### Task objective
Lines to restate from the data below: from the one containing "4: pose proof (items_size_nonneg body)." to the one containing "Proof. intros. unfold", both included. Give them again exactly, and only them.

[Collected data entries]
----
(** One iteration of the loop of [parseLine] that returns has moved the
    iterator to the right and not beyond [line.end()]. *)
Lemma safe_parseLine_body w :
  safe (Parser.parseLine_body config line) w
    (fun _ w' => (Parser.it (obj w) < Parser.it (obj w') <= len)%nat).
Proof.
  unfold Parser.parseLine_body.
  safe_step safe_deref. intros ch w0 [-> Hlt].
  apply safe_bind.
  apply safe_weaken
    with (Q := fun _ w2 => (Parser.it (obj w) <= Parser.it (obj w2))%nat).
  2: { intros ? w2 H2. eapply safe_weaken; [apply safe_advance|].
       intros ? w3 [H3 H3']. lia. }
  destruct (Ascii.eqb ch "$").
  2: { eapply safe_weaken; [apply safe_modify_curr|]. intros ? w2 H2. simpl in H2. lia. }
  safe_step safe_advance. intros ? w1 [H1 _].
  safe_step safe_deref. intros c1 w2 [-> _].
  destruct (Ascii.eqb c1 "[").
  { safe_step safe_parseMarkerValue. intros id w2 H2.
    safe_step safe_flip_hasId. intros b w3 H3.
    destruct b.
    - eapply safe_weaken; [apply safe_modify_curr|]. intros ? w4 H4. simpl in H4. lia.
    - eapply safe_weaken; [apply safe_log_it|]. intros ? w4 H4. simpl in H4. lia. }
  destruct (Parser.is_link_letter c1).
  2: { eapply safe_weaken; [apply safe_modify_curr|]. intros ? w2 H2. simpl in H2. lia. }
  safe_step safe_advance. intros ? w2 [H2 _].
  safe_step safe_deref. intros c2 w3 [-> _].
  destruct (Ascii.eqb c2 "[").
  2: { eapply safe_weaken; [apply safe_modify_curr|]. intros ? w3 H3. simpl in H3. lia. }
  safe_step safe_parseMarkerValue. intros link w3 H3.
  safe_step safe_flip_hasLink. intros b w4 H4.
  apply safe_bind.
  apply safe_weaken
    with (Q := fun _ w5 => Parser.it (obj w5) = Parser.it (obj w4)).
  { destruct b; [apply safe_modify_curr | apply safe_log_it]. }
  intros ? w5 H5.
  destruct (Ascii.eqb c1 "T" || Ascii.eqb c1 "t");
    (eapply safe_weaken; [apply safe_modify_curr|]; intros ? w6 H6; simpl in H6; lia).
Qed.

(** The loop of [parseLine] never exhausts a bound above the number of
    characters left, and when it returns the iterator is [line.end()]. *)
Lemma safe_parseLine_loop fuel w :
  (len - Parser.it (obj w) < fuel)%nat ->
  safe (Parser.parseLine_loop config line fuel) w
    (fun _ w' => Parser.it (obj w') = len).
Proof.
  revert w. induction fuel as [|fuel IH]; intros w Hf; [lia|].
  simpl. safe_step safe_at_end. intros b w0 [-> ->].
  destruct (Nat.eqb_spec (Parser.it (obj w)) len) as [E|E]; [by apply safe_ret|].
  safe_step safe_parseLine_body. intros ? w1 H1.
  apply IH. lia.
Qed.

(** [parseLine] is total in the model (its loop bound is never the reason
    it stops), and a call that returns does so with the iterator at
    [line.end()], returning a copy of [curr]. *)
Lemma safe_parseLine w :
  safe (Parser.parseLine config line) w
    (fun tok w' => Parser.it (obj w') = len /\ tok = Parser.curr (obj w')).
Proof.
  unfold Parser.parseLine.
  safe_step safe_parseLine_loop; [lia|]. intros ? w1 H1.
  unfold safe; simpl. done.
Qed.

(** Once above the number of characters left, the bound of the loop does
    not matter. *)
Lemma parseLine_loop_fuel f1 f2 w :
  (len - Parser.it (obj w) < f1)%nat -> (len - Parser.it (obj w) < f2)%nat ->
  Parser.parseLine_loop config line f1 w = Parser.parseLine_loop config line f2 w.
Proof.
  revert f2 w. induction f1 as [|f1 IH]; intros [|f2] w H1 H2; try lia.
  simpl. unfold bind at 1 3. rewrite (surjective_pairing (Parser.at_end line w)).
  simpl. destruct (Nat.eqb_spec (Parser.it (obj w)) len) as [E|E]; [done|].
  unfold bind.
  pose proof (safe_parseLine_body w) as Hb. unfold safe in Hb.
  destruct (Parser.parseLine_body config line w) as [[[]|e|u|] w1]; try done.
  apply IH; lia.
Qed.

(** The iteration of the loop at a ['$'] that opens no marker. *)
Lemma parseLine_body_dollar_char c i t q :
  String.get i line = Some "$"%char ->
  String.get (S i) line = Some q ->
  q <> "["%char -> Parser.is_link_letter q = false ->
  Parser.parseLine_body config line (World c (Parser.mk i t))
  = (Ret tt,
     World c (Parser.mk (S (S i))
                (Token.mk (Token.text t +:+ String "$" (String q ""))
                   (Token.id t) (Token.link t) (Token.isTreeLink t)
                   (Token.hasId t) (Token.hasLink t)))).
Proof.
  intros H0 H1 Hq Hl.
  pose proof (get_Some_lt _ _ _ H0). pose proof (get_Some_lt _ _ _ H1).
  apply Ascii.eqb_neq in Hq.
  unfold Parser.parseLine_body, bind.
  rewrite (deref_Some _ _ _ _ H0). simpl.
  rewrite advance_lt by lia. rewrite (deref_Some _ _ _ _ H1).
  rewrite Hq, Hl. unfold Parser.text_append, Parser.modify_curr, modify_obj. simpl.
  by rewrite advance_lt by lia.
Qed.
----
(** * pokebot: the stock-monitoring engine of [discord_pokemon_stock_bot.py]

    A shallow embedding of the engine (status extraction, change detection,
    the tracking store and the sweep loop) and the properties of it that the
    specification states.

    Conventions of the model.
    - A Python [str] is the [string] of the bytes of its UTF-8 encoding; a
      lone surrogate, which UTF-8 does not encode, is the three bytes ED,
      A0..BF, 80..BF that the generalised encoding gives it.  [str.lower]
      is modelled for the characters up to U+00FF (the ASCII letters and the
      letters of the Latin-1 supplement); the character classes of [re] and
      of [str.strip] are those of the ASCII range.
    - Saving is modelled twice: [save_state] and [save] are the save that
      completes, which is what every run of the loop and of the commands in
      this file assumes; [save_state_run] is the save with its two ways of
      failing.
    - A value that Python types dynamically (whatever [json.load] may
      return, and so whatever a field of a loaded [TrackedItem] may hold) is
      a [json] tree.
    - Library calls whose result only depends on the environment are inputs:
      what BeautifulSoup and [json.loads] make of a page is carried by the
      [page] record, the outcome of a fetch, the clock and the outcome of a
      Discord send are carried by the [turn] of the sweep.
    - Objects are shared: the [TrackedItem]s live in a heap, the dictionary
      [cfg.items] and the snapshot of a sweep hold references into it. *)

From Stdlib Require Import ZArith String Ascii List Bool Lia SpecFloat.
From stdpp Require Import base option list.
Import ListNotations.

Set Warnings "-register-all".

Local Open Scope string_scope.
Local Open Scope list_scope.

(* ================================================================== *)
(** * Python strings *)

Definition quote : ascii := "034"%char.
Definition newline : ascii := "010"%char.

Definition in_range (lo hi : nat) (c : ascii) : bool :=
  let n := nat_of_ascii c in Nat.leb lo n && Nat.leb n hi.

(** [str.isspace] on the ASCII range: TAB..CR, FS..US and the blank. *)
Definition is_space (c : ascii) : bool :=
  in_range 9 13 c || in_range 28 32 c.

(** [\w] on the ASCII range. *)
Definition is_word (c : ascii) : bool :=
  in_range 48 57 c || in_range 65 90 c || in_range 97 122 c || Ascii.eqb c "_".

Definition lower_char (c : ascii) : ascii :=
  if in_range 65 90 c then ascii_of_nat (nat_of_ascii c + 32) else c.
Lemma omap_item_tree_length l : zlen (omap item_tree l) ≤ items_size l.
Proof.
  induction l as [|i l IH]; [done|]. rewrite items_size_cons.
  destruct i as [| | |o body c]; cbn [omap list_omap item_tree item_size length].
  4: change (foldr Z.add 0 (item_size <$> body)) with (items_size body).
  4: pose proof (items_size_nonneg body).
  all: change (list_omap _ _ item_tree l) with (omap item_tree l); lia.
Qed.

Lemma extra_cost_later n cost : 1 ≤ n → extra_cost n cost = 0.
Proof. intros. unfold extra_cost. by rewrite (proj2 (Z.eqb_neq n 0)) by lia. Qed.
----
### Written reply
  4: pose proof (items_size_nonneg body).
  all: change (list_omap _ _ item_tree l) with (omap item_tree l); lia.
Qed.

Lemma extra_cost_later n cost : 1 ≤ n → extra_cost n cost = 0.
Proof. intros. unfold extra_cost. by rewrite (proj2 (Z.eqb_neq n 0)) by lia. Qed.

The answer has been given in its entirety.